# **Introduction to Exploratory Data Analytics (EDA)**

# ***What is EDA ?***
#### Exploratory Data Analysis (EDA) is the process of investigating datasets to uncover patterns, anomalies, and other insights. It's a critical step in data science and machine learning, where you use various tools and techniques to understand the data's structure and characteristics before applying any modeling techniques.

# **Key Objectives of EDA**

### Summarize Main Characteristics: Use descriptive statistics to summarize data.
### Identify Patterns: Detect trends and relationships between variables.
### Spot Anomalies: Find outliers and unusual observations.
### Test Hypotheses: Use data visualizations to test assumptions.
### Prepare Data for Modeling: Clean and preprocess data for machine learning algorithms.

## **Common EDA Techniques**
### Descriptive Statistics: Measures of central tendency (mean, median, mode) and measures of dispersion (range, variance, standard deviation).
### Data Visualization: Charts and graphs such as histograms, box plots, scatter plots, and heatmaps.
### Data Cleaning: Handling missing values, outliers, and data types.

## **Libraries and Modules Used for EDA**
### ***Pandas***
#### Pandas is a powerful Python library for data manipulation and analysis.
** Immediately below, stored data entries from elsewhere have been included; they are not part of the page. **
(* ===== verification/RadixKey.v ===== *)
(** The lookup key of the prefix cache: class [RadixKey] of
    src/python/sglang/srt/mem_cache/radix_cache.py.

    A key is a view over an array of token ids: its logical units are the
    tokens, or the overlapping bigrams of tokens when [is_bigram] is set, and
    [limit] caps the raw tokens without copying.  The operations follow the
    class; [units] is the reference reading of a key as a list of logical
    units, and the theorems relate slicing, matching and dict keys to it. *)

From stdpp Require Import base gmap strings list.
From Stdlib Require Import ZArith Lia.
From S2P Require Import Prelude.

(** ** Data *)

Record RadixKey := mkKey {
  token_ids : list Z;
  extra_key : option string;
  is_bigram : bool;
  limit : option nat;
}.

(** A logical unit, as [__iter__] yields it. *)
Inductive key_unit :=
  | Tok (t : Z)
  | Bigram (t u : Z).

(** The dict key of [child_key]: an int, a tuple of ints, a pair, or a tuple
    of pairs. *)
Inductive plain_key :=
  | PInt (t : Z)
  | PTuple (ts : list Z)
  | PPair (t u : Z)
  | PPairs (ps : list (Z * Z)).

(** The plain key alone, or a tuple of the namespace and the plain key. *)
Definition child_key_t : Type := option string * plain_key.

(** An index expression [key[i]] or [key[start:stop:step]]. *)
Inductive key_index :=
  | KInt (i : Z)
  | KSlice (start stop step : option Z).

Global Instance key_unit_eq_dec : EqDecision key_unit.
Proof. solve_decision. Defined.
Global Instance plain_key_eq_dec : EqDecision plain_key.
Proof. solve_decision. Defined.
Global Instance child_key_eq_dec : EqDecision child_key_t.
Proof. solve_decision. Defined.
Global Instance RadixKey_eq_dec : EqDecision RadixKey.
Proof. solve_decision. Defined.

(** ** Operations *)

Definition raw_len (k : RadixKey) : nat :=
  let n := length (token_ids k) in
  match limit k with
  | Some l => if l <? n then l else n
  | None => n
  end.

Definition raw_token_ids (k : RadixKey) : list Z :=
  let n := raw_len k in
  let t := token_ids k in
  if n =? length t then t else take n t.

(** [__len__] *)
Definition key_len (k : RadixKey) : nat :=
  let n := raw_len k in
  if is_bigram k then (if 0 <? n then n - 1 else 0) else n.

(** [__iter__]; indices are in range, see [key_iter_units]. *)
Definition key_iter (k : RadixKey) : list key_unit :=
  let t := token_ids k in
  let n := raw_len k in
  if is_bigram k then
    (λ i, Bigram (nth i t 0%Z) (nth (i + 1) t 0%Z)) <$> seq 0 (if 0 <? n then n - 1 else 0)
  else if n =? length t then Tok <$> t
  else (λ i, Tok (nth i t 0%Z)) <$> seq 0 n.

(** Python's [slice(start, stop, step).indices(len)] for step 1; any other
    step raises [ValueError] in [__getitem__]. *)
Definition clamp_index (len : nat) (default : nat) (i : option Z) : nat :=
  match i with
  | None => default
  | Some i => if (i <? 0)%Z then Z.to_nat (i + Z.of_nat len) else Nat.min (Z.to_nat i) len
  end.

Definition slice_indices (len : nat) (start stop : option Z) : nat * nat :=
  (clamp_index len 0 start, clamp_index len len stop).

(** The slice of a key between two clamped bounds. *)
Definition key_slice (k : RadixKey) (start stop : nat) : RadixKey :=
  if is_bigram k then
    let raw := if start <? stop then slice start (stop + 1) (token_ids k) else [] in
    mkKey raw (extra_key k) true None
  else mkKey (slice start stop (token_ids k)) (extra_key k) false None.

(** [__getitem__] *)
Definition getitem (k : RadixKey) (idx : key_index) : result RadixKey :=
  let! (start, stop, step) :=
    match idx with
    | KInt i =>
        let i := if (i <? 0)%Z then (i + Z.of_nat (key_len k))%Z else i in
        if (i <? 0)%Z || (Z.of_nat (key_len k) <=? i)%Z then Raise IndexError
        else Ok (Some i, Some (i + 1)%Z, None)
    | KSlice start stop step => Ok (start, stop, step)
    end in
  match step with
  | None | Some 1%Z =>
      let '(start, stop) := slice_indices (key_len k) start stop in
      Ok (key_slice k start stop)
  | Some _ => Raise ValueError
  end.

(** [key[:n]] and [key[n:]], the two slices the tree code takes. *)
Definition key_upto (k : RadixKey) (n : nat) : result RadixKey :=
  getitem k (KSlice None (Some (Z.of_nat n)) None).
Definition key_from (k : RadixKey) (n : nat) : result RadixKey :=
  getitem k (KSlice (Some (Z.of_nat n)) None None).

Definition page_aligned (k : RadixKey) (page_size : nat) : result RadixKey :=
  if page_size =? 1 then Ok k
  else
    let aligned_len := page_floor page_size (key_len k) in
    key_upto k aligned_len.
(** Entries of the two lists. *)
Definition held (st : Allocator) : list Z := free_pages st ++ release_pages st.

Lemma merge_held st : held (merge_and_sort_free st) ≡ₚ held st.
Proof.
  unfold merge_and_sort_free, held. case_match; [|done]. cbn.
  by rewrite torch_sort_perm, app_nil_r.
Qed.

Lemma merge_free_all st : free_pages (merge_and_sort_free st) ≡ₚ held st.
Proof.
  unfold merge_and_sort_free, held. destruct (Z.ltb_spec 0 (Z.of_nat (length (release_pages st)))).
  - cbn. by rewrite torch_sort_perm.
  - destruct (release_pages st); [by rewrite app_nil_r|simpl in *; lia].
Qed.

Lemma merge_same st :
  pending (merge_and_sort_free st) = pending st ∧
  al_size (merge_and_sort_free st) = al_size st ∧
  al_page_size (merge_and_sort_free st) = al_page_size st ∧
  need_sort (merge_and_sort_free st) = need_sort st ∧
  debug_mode (merge_and_sort_free st) = debug_mode st ∧
  is_not_in_free_group (merge_and_sort_free st) = is_not_in_free_group st.
Proof. unfold merge_and_sort_free. destruct (0 <? _); by split_and!. Qed.

Lemma maybe_merge_held st b : held (maybe_merge st b) ≡ₚ held st.
Proof. unfold maybe_merge. destruct (_ && _); [apply merge_held|done]. Qed.

Lemma maybe_merge_same st b :
  pending (maybe_merge st b) = pending st ∧
  al_size (maybe_merge st b) = al_size st ∧
  al_page_size (maybe_merge st b) = al_page_size st ∧
  need_sort (maybe_merge st b) = need_sort st ∧
  debug_mode (maybe_merge st b) = debug_mode st ∧
  is_not_in_free_group (maybe_merge st b) = is_not_in_free_group st.
Proof. unfold maybe_merge. destruct (_ && _); [apply merge_same|done]. Qed.

(** Taking a prefix of the free list. *)
Lemma held_take st n :
  held st ≡ₚ take n (free_pages st) ++ held (set_free_pages st (drop n (free_pages st))).
Proof. unfold held. cbn. by rewrite app_assoc, take_drop. Qed.

(** ** Token allocator *)

Lemma token_alloc_held st n o st' :
  token_alloc st n = (o, st') →
  held st ≡ₚ default [] o ++ held st' ∧ pending st' = pending st ∧
  al_size st' = al_size st ∧ need_sort st' = need_sort st ∧
  is_not_in_free_group st' = is_not_in_free_group st.
Proof.
  unfold token_alloc.
  destruct (maybe_merge_same st (Z.of_nat (length (free_pages st)) <? n)) as (? & ? & ? & ? & ? & ?).
  rewrite <-(maybe_merge_held st (Z.of_nat (length (free_pages st)) <? n)).
  set (st1 := maybe_merge st _) in *.
  case_match; intros; simplify_eq/=; [done|].
  split_and!; try done. apply held_take.
Qed.

Lemma token_free_held st idx st' :
  token_free st idx = Ok st' →
  held st' ++ pending st' ≡ₚ idx ++ held st ++ pending st ∧
  al_size st' = al_size st ∧ need_sort st' = need_sort st.
Proof.
  unfold token_free. destruct (Z.eqb_spec (Z.of_nat (length idx)) 0) as [Hz|Hz].
  { intros [= <-]. destruct idx; [done|simpl in *; lia]. }
  unfold held, pending. destruct (is_not_in_free_group st) eqn:Eg;
    [destruct (need_sort st) eqn:Es|]; intros [= <-]; cbn; rewrite ?Eg, ?Es; (split; [|done]).
  - rewrite !app_nil_r. rewrite app_assoc. by rewrite (Permutation_app_comm idx).
  - rewrite !app_nil_r. rewrite (Permutation_app_comm (free_pages st) idx).
    by rewrite <-app_assoc.
  - rewrite concat_app. cbn. rewrite app_nil_r, app_assoc.
    by rewrite (Permutation_app_comm _ idx).
Qed.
It provides data structures like DataFrames and Series which are ideal for handling and analyzing structured data.

### ***Common Functions***
### Read Data: pd.read_csv('file.csv'), pd.read_excel('file.xlsx')
### Data Inspection: df.head(), df.tail(), df.info(), df.describe()
### Handling Missing Values: df.isnull(), df.fillna(), df.dropna()
### Data Grouping: df.groupby('column')

## ***NumPy***
### NumPy provides support for arrays and matrices along with a collection of mathematical functions to operate on these data structures.

### ***Common Functions***
1. Array Creation: np.array([1, 2, 3])
2. Basic Operations: np.mean(array), np.median(array), np.std(array)

## **Matplotlib**
### Matplotlib is a plotting library used for creating static, animated, and interactive visualizations.

## ***Common Functions***
### Plotting: plt.plot(), plt.scatter(), plt.hist(), plt.bar(), plt.boxplot()
### Customization: plt.title(), plt.xlabel(), plt.ylabel(), plt.legend()

## ***Seaborn***

### Seaborn is built on top of Matplotlib and provides a high-level interface for drawing attractive statistical graphics.

## ***Common Functions***

### Plotting: sns.heatmap(), sns.pairplot(), sns.distplot(), sns.countplot()

## ***SciPy***

### SciPy is used for scientific and technical computing.

## ***Common Functions***

### Statistics: scipy.stats.describe(data), scipy.stats.linregress(x, y)

## ***Plotly***

### Plotly is an interactive graphing library that makes it easy to create interactive plots.

### ***Common Functions***

### Plotting: plotly.express.scatter(), plotly.express.line(), plotly.express.bar(), plotly.express.heatmap(), plotly.express.box()